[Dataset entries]
○ ○ ○
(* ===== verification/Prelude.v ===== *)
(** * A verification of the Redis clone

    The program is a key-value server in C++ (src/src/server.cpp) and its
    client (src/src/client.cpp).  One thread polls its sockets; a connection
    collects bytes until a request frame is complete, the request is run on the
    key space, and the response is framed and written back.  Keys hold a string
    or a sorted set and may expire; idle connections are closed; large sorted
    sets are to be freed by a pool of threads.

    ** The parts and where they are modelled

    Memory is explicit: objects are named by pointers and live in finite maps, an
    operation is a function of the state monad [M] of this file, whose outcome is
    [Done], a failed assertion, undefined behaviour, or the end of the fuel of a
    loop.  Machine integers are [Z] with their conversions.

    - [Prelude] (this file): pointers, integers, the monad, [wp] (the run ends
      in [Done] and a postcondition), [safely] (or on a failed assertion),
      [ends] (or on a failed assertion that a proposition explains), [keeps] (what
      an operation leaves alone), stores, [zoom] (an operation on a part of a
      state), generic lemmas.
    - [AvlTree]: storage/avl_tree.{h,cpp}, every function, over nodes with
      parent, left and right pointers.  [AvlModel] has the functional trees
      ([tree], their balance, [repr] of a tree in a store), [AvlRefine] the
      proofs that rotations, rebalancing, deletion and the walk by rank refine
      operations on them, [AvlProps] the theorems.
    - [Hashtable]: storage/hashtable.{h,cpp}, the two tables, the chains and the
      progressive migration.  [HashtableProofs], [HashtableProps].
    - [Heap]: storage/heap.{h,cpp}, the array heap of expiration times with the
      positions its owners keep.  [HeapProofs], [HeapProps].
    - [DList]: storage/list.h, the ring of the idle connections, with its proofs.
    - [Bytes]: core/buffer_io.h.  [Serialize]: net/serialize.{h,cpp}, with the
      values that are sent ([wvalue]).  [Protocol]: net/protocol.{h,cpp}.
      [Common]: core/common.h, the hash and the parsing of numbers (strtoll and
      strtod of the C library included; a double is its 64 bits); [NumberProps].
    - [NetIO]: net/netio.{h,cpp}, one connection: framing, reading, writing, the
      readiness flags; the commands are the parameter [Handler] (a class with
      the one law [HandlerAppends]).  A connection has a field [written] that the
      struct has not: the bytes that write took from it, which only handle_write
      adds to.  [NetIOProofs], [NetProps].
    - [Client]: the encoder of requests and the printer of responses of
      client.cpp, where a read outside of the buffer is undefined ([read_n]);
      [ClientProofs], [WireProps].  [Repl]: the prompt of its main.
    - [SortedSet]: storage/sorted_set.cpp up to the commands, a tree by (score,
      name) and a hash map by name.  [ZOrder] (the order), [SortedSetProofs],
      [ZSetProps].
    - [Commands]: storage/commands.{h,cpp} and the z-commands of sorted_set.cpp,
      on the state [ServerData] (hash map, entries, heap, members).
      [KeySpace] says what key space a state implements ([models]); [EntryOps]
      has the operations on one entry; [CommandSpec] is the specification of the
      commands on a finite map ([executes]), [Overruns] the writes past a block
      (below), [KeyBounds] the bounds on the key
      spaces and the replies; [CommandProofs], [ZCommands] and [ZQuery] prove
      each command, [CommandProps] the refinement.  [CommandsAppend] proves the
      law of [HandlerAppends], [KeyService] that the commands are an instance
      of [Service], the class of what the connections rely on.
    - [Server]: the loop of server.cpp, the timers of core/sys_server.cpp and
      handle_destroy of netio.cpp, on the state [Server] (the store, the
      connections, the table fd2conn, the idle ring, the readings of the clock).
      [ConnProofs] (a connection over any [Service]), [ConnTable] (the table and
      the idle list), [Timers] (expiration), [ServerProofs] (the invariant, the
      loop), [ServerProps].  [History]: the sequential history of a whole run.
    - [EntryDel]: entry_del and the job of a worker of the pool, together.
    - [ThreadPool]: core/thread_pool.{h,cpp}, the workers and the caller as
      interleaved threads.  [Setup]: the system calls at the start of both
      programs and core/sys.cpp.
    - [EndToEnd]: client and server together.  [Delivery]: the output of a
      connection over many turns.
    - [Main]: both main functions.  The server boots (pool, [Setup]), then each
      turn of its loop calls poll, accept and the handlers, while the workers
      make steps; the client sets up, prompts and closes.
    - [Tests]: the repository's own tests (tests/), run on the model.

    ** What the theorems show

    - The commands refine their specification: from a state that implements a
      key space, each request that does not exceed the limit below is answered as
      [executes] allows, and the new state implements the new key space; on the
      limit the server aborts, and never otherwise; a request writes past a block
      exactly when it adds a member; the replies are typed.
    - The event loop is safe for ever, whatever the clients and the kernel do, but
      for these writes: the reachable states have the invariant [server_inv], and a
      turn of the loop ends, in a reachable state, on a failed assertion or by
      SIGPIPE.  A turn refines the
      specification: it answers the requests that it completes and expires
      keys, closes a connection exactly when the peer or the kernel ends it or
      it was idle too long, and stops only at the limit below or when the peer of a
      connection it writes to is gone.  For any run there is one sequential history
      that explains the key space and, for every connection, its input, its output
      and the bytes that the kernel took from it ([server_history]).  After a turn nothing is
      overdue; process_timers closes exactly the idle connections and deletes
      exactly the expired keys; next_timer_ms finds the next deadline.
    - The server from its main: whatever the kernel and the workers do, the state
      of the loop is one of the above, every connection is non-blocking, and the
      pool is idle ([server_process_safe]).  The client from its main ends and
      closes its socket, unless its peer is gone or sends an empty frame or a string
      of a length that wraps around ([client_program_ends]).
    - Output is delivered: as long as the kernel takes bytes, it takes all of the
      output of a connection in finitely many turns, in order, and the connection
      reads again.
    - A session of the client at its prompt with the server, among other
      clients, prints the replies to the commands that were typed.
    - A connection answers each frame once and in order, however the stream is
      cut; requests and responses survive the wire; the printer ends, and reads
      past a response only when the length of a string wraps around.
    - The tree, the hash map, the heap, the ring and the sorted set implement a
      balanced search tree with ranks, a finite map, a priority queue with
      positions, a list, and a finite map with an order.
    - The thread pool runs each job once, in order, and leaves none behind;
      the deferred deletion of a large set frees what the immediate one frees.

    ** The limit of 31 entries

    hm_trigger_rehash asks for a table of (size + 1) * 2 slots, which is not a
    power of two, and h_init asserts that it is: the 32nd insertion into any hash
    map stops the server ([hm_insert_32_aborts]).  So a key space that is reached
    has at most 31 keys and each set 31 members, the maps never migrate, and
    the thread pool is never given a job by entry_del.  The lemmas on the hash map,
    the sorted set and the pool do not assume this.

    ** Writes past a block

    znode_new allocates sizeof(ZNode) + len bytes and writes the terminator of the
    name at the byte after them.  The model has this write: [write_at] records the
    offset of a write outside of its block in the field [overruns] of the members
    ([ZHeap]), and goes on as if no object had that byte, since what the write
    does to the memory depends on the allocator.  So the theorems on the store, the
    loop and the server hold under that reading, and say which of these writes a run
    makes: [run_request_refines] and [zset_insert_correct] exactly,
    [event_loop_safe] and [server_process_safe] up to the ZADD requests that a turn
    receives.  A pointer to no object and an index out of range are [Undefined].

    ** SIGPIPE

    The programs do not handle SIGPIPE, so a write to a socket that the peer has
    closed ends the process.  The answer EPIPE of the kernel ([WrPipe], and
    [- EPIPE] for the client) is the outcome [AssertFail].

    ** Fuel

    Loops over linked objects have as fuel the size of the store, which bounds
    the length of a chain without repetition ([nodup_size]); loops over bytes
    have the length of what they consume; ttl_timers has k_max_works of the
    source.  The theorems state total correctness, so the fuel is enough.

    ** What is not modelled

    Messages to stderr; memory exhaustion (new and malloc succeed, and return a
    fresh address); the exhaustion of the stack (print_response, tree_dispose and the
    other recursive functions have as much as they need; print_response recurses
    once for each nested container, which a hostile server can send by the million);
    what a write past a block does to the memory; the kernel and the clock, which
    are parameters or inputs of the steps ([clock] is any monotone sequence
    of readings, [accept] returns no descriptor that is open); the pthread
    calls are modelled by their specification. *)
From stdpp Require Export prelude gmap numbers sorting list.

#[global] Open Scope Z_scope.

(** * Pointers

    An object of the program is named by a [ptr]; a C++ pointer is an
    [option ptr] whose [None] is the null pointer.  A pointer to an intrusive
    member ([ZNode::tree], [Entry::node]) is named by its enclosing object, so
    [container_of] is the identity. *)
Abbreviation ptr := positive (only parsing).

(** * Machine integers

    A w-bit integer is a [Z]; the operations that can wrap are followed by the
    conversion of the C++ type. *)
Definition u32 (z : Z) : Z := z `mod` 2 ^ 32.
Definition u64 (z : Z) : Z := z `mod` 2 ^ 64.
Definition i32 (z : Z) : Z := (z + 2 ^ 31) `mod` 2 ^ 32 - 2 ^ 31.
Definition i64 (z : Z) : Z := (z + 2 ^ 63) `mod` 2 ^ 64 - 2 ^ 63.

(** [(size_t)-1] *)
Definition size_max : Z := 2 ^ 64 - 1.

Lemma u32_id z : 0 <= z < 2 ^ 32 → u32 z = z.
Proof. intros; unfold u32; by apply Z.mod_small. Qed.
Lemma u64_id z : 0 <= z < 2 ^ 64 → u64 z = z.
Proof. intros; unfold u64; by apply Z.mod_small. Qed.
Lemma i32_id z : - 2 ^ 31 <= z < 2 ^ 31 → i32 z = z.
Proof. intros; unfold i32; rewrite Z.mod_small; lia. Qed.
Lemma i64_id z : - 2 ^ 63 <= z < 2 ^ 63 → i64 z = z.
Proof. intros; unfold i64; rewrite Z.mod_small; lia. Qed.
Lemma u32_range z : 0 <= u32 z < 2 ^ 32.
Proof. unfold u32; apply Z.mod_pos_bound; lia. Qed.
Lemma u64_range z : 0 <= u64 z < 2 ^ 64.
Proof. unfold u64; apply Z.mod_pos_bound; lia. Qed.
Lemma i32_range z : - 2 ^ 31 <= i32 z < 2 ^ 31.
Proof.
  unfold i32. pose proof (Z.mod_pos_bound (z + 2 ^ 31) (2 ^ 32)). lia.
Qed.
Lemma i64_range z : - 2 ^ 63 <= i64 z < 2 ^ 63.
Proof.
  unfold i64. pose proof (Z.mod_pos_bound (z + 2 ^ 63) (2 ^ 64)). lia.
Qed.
○ ○ ○
Among the records above, a stretch begins at the line containing "law of [HandlerAppends], [KeyService]" and ends at the line containing "the idle list), [Timers]". Restate that stretch word for word, and nothing else.

      law of [HandlerAppends], [KeyService] that the commands are an instance
      of [Service], the class of what the connections rely on.
    - [Server]: the loop of server.cpp, the timers of core/sys_server.cpp and
      handle_destroy of netio.cpp, on the state [Server] (the store, the
      connections, the table fd2conn, the idle ring, the readings of the clock).
      [ConnProofs] (a connection over any [Service]), [ConnTable] (the table and
      the idle list), [Timers] (expiration), [ServerProofs] (the invariant, the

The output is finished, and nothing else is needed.